## Instructions for the task
Your reply should consist of one number: how many lines below contain "without".

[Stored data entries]
━━━━

(** ** Tool calls *)

(** A tool call that the model made reads back, from what the next request says of it, as
    the same call. *)
Theorem tool_calls_read_back `{FP : !FloatRepr} `{UD : !UnicodeData} `{FR : !FloatRead} call j :
  plain (JObj (tc_call_arguments call)) → tool_call_payload call = Ok j → read_tool_call j = Ok call.
Proof.
  intros Hp H. unfold tool_call_payload in H. apply result_bind_ok in H as (t & Ht & [= <-]).
  pose proof (loads_dumps default_options [32] [32] default_readable _ _ Hp Ht) as Hl.
  change (read_tool_call _) with (arguments ← (parsed ← loads_text t; match parsed with JObj kvs => Ok kvs | _ => Err ValueError end);
    Ok {| tc_call_id := tc_call_id call; tc_call_name := tc_call_name call; tc_call_arguments := arguments |}).
  rewrite Hl. by destruct call.
Qed.

(** ** What is not a [GenerationError] *)

(** A 200 response whose message is null ends with an [AttributeError], which no caller of
    the provider expects: it is not among the exceptions that [_parse] translates. *)
Theorem null_message_is_not_a_generation_error `{FP : !FloatRepr} `{UD : !UnicodeData} `{FR : !FloatRead} model request n r :
  loads_bytes (hr_body r) = Ok (JObj [(py "choices", JList [JObj [(py "message", JNull)]])]) →
  parse_response model request n r = Err (LibraryError "AttributeError").
Proof. intros H. unfold parse_response, read_parts. by rewrite H. Qed.
Lemma provenance_rows ctx i d r d' : provenance ctx i d = (Ok r, d') →
  d' = d ∧ shows id (ctx_organization_id ctx) d r.1.1 ∧
  ∀ x, x ∈ r.2 → x.1.2 ∈ tab d Evidence ∧ ev_organization_id x.1.2 = ctx_organization_id ctx.
Proof.
  intros H. unfold provenance in H. apply (proj1 (transaction_ok _ _ _ _)) in H.
  apply st_bind_ok in H as (role & d2 & [-> _]%require_permission_ok & H).
  apply st_bind_ok in H as ([v|] & d3 & Hv & H); [|by apply raise_ok in H]. apply get_version_ok in Hv as (-> & Hin & Ho & _).
  apply st_bind_ok in H as ([s|] & d4 & Hs & H); [|by apply raise_ok in H]. apply get_source_ok in Hs as (-> & _).
  apply st_bind_ok in H as (rows & d5 & [-> Hr]%evidence_rows & [-> ->]%st_ret_ok).
  split; [done|]. split; [|exact Hr]. exists v. split; [done|]. by split.
Qed.

(** * The caller *)

Section requests.
Context `{UD : !UnicodeData} `{FR : !FloatRepr} `{FD : !FloatRead} `{ET : !ExceptionText} `{SH : !Sha256} `{JB : !Jsonb}.
Context `{SO : !ScoreOps} `{SE : !SearchEngine} `{RT : !RequestText} `{JL : !JsonLoads} `{PD : !Pydantic}.
Context `{SC : !Scrypt} `{JW : !Jwt} `{KS : KeyValueStore}.
Context (app : ApiState) (clock : Instant) (index : search_index).
Context (others : db → db) (elsewhere : world → world).

Definition caller (request : Request) : result Principal :=
  authenticate (as_tokens app) (auth_settings (as_settings app)) clock request.

(** A caller who is an active member of [org] in [d], through a credential for it, and
    the privacy scopes it may see there. *)
Definition may_see (org : UUID) (request : Request) (d : db) (scope : PrivacyScope) : Prop :=
  ∃ principal role, caller request = Ok principal ∧ current_role d org (pr_user_id principal) role ∧
    (∀ o, pr_organization_id principal = Some o → o = org) ∧
    scope ∈ visible_privacy_scopes role [pr_max_privacy_scope principal].

Lemma principal_dep_ok request w p w' : principal_dep app clock request w = (Ok p, w') →
  caller request = Ok p ∧ w_db w' = w_db w ∧ w_graph w' = w_graph w.
Proof.
  unfold principal_dep, in_kv. destruct (get_principal _ _ _ _ _ _) as [r s] eqn:E. intros [= -> <-]. cbn.
  split; [|done]. unfold get_principal in E. apply st_bind_ok in E as (p' & s1 & [Hp ->]%lift_ok & E).
  apply st_bind_ok in E as ([] & s2 & _ & [-> _]%st_ret_ok). exact Hp.
Qed.

Lemma tenant_dep_ok org request w ctx w' :
  tenant_dep app clock others elsewhere org request w = (Ok ctx, w') →
  ctx_organization_id ctx = org ∧
  (∀ s, s ∈ Api._visible ctx → may_see org request (others (w_db w)) s) ∧
  ∃ w1, w_db w1 = others (w_db w) ∧ w' = elsewhere w1.
Proof.
  unfold tenant_dep. intros H. apply st_bind_ok in H as (p & w1 & Hp & H). apply principal_dep_ok in Hp as (Hp & Ed & _).
  apply st_bind_ok in H as (c & w2 & Ht%in_db_ok & H). apply get_tenant_ok in Ht as (E2 & Hr & Ho & _ & Hc & Hu & _ & Hm & _).
  apply st_bind_ok in H as ([] & w3 & Hmod & [-> ->]%st_ret_ok). apply modify_ok in Hmod as ->. rewrite Ed in E2.
  split; [done|]. split; [|by exists w2]. intros s Hs. exists p, (ctx_role c). split; [done|]. rewrite <-E2.
  split; [done|]. split; [done|]. unfold Api._visible in Hs. by rewrite Hm in Hs.
Qed.

(** A version, as it is shown. *)
Definition entitled (org : UUID) (request : Request) (before after : db) (s : VersionSnapshot) : Prop :=
  shows id org after s ∧ may_see org request before (vs_privacy_scope s).

Abbreviation asked endpoint := (for_tenant app clock others elsewhere endpoint) (only parsing).

Lemma shown_entitled org request w ctx w1 d s :
  tenant_dep app clock others elsewhere org request w = (Ok ctx, w1) →
  shows id (ctx_organization_id ctx) d s → sees ctx s = true →
  entitled org request (others (w_db w)) d s.
Proof.
  intros (Ho & Hv & _)%tenant_dep_ok Hs Hsee. rewrite Ho in Hs. split; [done|]. apply Hv.
  by apply bool_decide_eq_true in Hsee.
Qed.

Lemma all_visible_sees vs ctx s : _all_visible vs ctx = true → Some s ∈ vs → sees ctx s = true.
Proof. unfold _all_visible. rewrite forallb_forall. intros H Hs. apply list_elem_of_In in Hs. exact (H _ Hs). Qed.

(** C5. Every version a fact endpoint shows is the organization's own and within the
    caller's rights.  Whatever the request, the history and what other transactions do in
    between, when the facts, timeline, changes, history, lineage or provenance endpoint
    answers, each version in the answer is stored in the organization of the path with
    the value shown, and its scope is one that the caller - authenticated by this request,
    an active member there, with a credential that is not bound to another organization -
    may see with the role read for this request and the ceiling of its credential; linked
    evidence likewise. *)
Theorem rest_reads_within_the_ceiling org request w w' :
  let entitled := entitled org request (others (w_db w)) (w_db w') in
  (∀ et ext t k r, for_tenant app clock others elsewhere org request (entity_facts clock et ext t k) w = (Ok r, w') →
     ∀ f, f ∈ ef_facts (rp_body r) → entitled (rf_version f)) ∧
  (∀ et ext k r, for_tenant app clock others elsewhere org request (Api.entity_timeline et ext k) w = (Ok r, w') →
     ∀ e, e ∈ et_entries (rp_body r) → entitled (te_version e)) ∧
  (∀ et ext t1 t2 k r, for_tenant app clock others elsewhere org request (entity_changes et ext t1 t2 k) w = (Ok r, w') →
     ∀ c s, c ∈ rp_body r → Some s ∈ fc_before c :: fc_after c :: map Some (fc_transitions c) → entitled s) ∧
  (∀ i k r, for_tenant app clock others elsewhere org request (fact_history i k) w = (Ok r, w') →
     ∀ s, s ∈ rp_body r → entitled s) ∧
  (∀ i r, for_tenant app clock others elsewhere org request (version_lineage i) w = (Ok r, w') →
     ∀ s, s ∈ ln_version (rp_body r) :: ln_ancestors (rp_body r) ++ ln_descendants (rp_body r) → entitled s) ∧
  (∀ i r, for_tenant app clock others elsewhere org request (version_provenance i) w = (Ok r, w') →
     entitled (po_version (rp_body r)) ∧
     ∀ x, x ∈ po_evidence (rp_body r) → ∃ e, e ∈ tab (w_db w') Evidence ∧ ev_organization_id e = org ∧
       le_evidence x = evidence_out e ∧ may_see org request (others (w_db w)) (ev_privacy_scope e)).
Proof.
  cbv zeta. split_and!.
  - intros et ext t k r H f Hf. apply st_bind_ok in H as (ctx & w1 & Ht & H).
    apply st_bind_ok in H as (fs & w2 & [E Hr]%in_db_ok%facts_at_rows & [-> ->]%st_ret_ok). rewrite E.
    apply elem_of_where_ in Hf as [Hs Hin]. exact (shown_entitled _ _ _ _ _ _ _ Ht (Hr f Hin) Hs).
  - intros et ext k r H e He. apply st_bind_ok in H as (ctx & w1 & Ht & H).
    apply st_bind_ok in H as (es & w2 & [E Hr]%in_db_ok%entity_timeline_rows & [-> ->]%st_ret_ok). rewrite E.
    apply elem_of_where_ in He as [Hs Hin]. exact (shown_entitled _ _ _ _ _ _ _ Ht (Hr e Hin) Hs).
  - intros et ext t1 t2 k r H c s Hc Hs. apply st_bind_ok in H as (ctx & w1 & Ht & H).
    apply st_bind_ok in H as (cs & w2 & [E Hr]%in_db_ok%changes_rows & [-> ->]%st_ret_ok). rewrite E.
    apply elem_of_where_ in Hc as [Hv Hin].
    exact (shown_entitled _ _ _ _ _ _ _ Ht (Hr c s Hin Hs) (all_visible_sees _ _ _ Hv Hs)).
  - intros i k r H s Hs. apply st_bind_ok in H as (ctx & w1 & Ht & H).
    apply st_bind_ok in H as (vs & w2 & [E Hr]%in_db_ok%history_rows & [-> ->]%st_ret_ok). rewrite E.
    apply elem_of_where_ in Hs as [Hv Hin]. exact (shown_entitled _ _ _ _ _ _ _ Ht (Hr s Hin) Hv).
  - intros i r H s Hs. apply st_bind_ok in H as (ctx & w1 & Ht & H).
    apply st_bind_ok in H as (l & w2 & [E Hr]%in_db_ok%lineage_rows & H).
    destruct (_all_visible _ _) eqn:Hv; [|by apply raise_ok in H]. apply st_ret_ok in H as [-> ->]. rewrite E.
    refine (shown_entitled _ _ _ _ _ _ _ Ht (Hr s Hs) (all_visible_sees _ _ _ Hv _)). by apply list_elem_of_fmap_2.
  - intros i r H. apply st_bind_ok in H as (ctx & w1 & Ht & H).
    apply st_bind_ok in H as ([[v src] rows] & w2 & [E [Hr Hev]]%in_db_ok%provenance_rows & H). cbn [fst snd] in *.
    destruct (sees ctx v) eqn:Hv; cbn [negb] in H; [|by apply raise_ok in H]. apply st_ret_ok in H as [-> ->]. rewrite E.
    split; [exact (shown_entitled _ _ _ _ _ _ _ Ht Hr Hv)|]. cbn [rp_body ok po_evidence].
    intros x ([[l e] s0] & -> & [Hs%bool_decide_eq_true Hin]%elem_of_where_)%list_elem_of_fmap. cbn [fst snd] in *.
    destruct (Hev _ Hin) as [He Ho]. cbn [fst snd] in *. destruct (tenant_dep_ok _ _ _ _ _ Ht) as (Horg & Hsee & _).
    exists e. split; [done|]. split; [congruence|]. split; [done|]. by apply Hsee.
Qed.

End requests.

(** * Writes and the retrieval cache *)

Section fresh_search.
Context `{UD : !UnicodeData} `{FR : !FloatRepr} `{SH : !Sha256} `{SO : !ScoreOps} `{SE : !SearchEngine}.
Context `{RT : !RequestText} `{RC : !ResultCodec} `{KS : KeyValueStore} `{KL : !KeyValueStoreLaws}.
Context (ttl_seconds : Z).

(** The entries that can be found for an organization are of generations up to [n]. *)
Definition entries_up_to (s : kv) (org n : Z) : Prop :=
  ∀ g digest v e, live_entry s (entry_key org g digest) = Some (v, e) → g ≤ n.

Lemma entry_key_not_generation org g digest : entry_key org g digest ≠ generation_key org.
Proof.
  unfold entry_key, generation_key. intros E. change (py "cl:retrieval:gen:") with (py "cl:retrieval:" ++ py "gen:") in E.
  rewrite <-(app_assoc (py "cl:retrieval:")) in E. apply app_inv_head in E. discriminate E.
Qed.

(** Invalidation opens a generation no entry can be of. *)
Lemma invalidate_supersedes org s n : kv_up s = true → generation_is s org n → entries_up_to s org n →
  ∃ s', invalidate org s = (Ok (), s') ∧ kv_up s' = true ∧ generation_is s' org (n + 1) ∧ entries_up_to s' org n.
Proof using KL.
  intros Hu [Hok Hn] He.
  pose proof (increment_spec _ (GENERATION_TTL_SECONDS * 1000) s Hok ltac:(unfold GENERATION_TTL_SECONDS; lia)) as Hi.
  destruct (bump_counter _ _ _) as [m e] eqn:Eb.
  destruct Hi as (s' & Hi & Hok' & Hc' & _ & _ & _ & Hu' & Hrest). exists s'.
  split; [by eapply invalidate_spec|]. split; [congruence|]. split.
  - split; [done|]. rewrite Hc'. destruct (counter_at s (generation_key org)) as [[k e']|];
      cbn [bump_counter] in Eb; injection Eb as <- _; lia.
  - intros g digest v x H. rewrite Hrest in H by apply entry_key_not_generation. by apply (He g digest v x).
Qed.

Lemma store_get_live k s : kv_up s = true → ∃ s', store_get k s = (Ok (option_map fst (live_entry s k)), s') ∧
  (∀ x, live_entry s' x = live_entry s x) ∧ kv_up s' = true.
Proof using KL.
  intros Hu. destruct (get_spec k s) as (s' & E & Hl & _ & Hu'). exists s'.
  rewrite (as_memory_up _ _ s (get_law k) Hu). split; [exact E|]. split; [done|congruence].
Qed.

(** The generation is read without changing what can be found. *)
Lemma generation_live org s n : kv_up s = true → generation_is s org n →
  ∃ s', RetrievalCache.generation org s = (Ok (Some n), s') ∧ (∀ x, live_entry s' x = live_entry s x) ∧ kv_up s' = true.
Proof using KL.
  intros Hu Hg. pose proof (generation_spec org s n Hu Hg) as E1.
  destruct (store_get_live (generation_key org) s Hu) as (s1 & Es & Hl & Hu1).
  destruct (RetrievalCache.generation org s) as [r s'] eqn:E. cbn [fst] in E1. subst r. exists s'. split; [done|].
  assert (s' = s1) as ->; [|done]. unfold RetrievalCache.generation, unless_available, mbind, st_bind in E. rewrite Es in E.
  destruct (option_map fst (live_entry s (generation_key org))) as [v|]; [|by injection E as _ <-].
  unfold lift in E. destruct (int_of_bytes v) as [z|x]; [by injection E as _ <-|].
  destruct x; try discriminate E; by injection E as _ <-.
Qed.

(** A lookup finds nothing in a generation without entries. *)
Lemma lookup_misses org material (d : db) s n k r s' : kv_up s = true → generation_is s org (n + 1) → entries_up_to s org n →
  (∀ g, ck_organization_id (material g) = org ∧ ck_generation (material g) = g) →
  cache_lookup (Some (RetrievalCache ttl_seconds)) material org (d, s) = (Ok (k, r), s') → r = None.
Proof using KL.
  intros Hu Hg He Hm H. unfold cache_lookup in H. apply st_bind_ok in H as (g & x1 & Hgen & H).
  apply on_ext_ok in Hgen as [Hgen _]. cbn [snd] in Hgen.
  destruct (generation_live org s (n + 1) Hu Hg) as (s1 & E & Hl & Hu1).
  change (RetrievalCache.generation org s = (Ok g, x1.2)) in Hgen. rewrite E in Hgen. injection Hgen as <- Ex.
  apply st_bind_ok in H as (ky & x2 & [Hky ->]%lift_ok & H). apply st_bind_ok in H as (c & x3 & Hget & H).
  apply st_ret_ok in H as [[= _ ->] _]. apply on_ext_ok in Hget as [Hget _].
  change (RetrievalCache.get ky x1.2 = (Ok c, x3.2)) in Hget. rewrite <-Ex in Hget.
  change (RetrievalCache.key (material (n + 1)) = Ok ky) in Hky. unfold RetrievalCache.key in Hky.
  apply result_bind_ok in Hky as (t & _ & (b & _ & [= Hky])%result_bind_ok).
  destruct (Hm (n + 1)) as [Ho Hgn]. rewrite Ho, Hgn in Hky.
  destruct (store_get_live ky s1 Hu1) as (s2 & Es & _ & _).
  unfold RetrievalCache.get, unless_available, mbind, st_bind in Hget. rewrite Es in Hget.
  destruct (live_entry s1 ky) as [[v e]|] eqn:El; cbn [option_map fst] in Hget.
  - exfalso. rewrite Hl, <-Hky in El. pose proof (He _ _ _ _ El). lia.
  - by injection Hget as <- _.
Qed.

━━━━

## Result of the exercise
2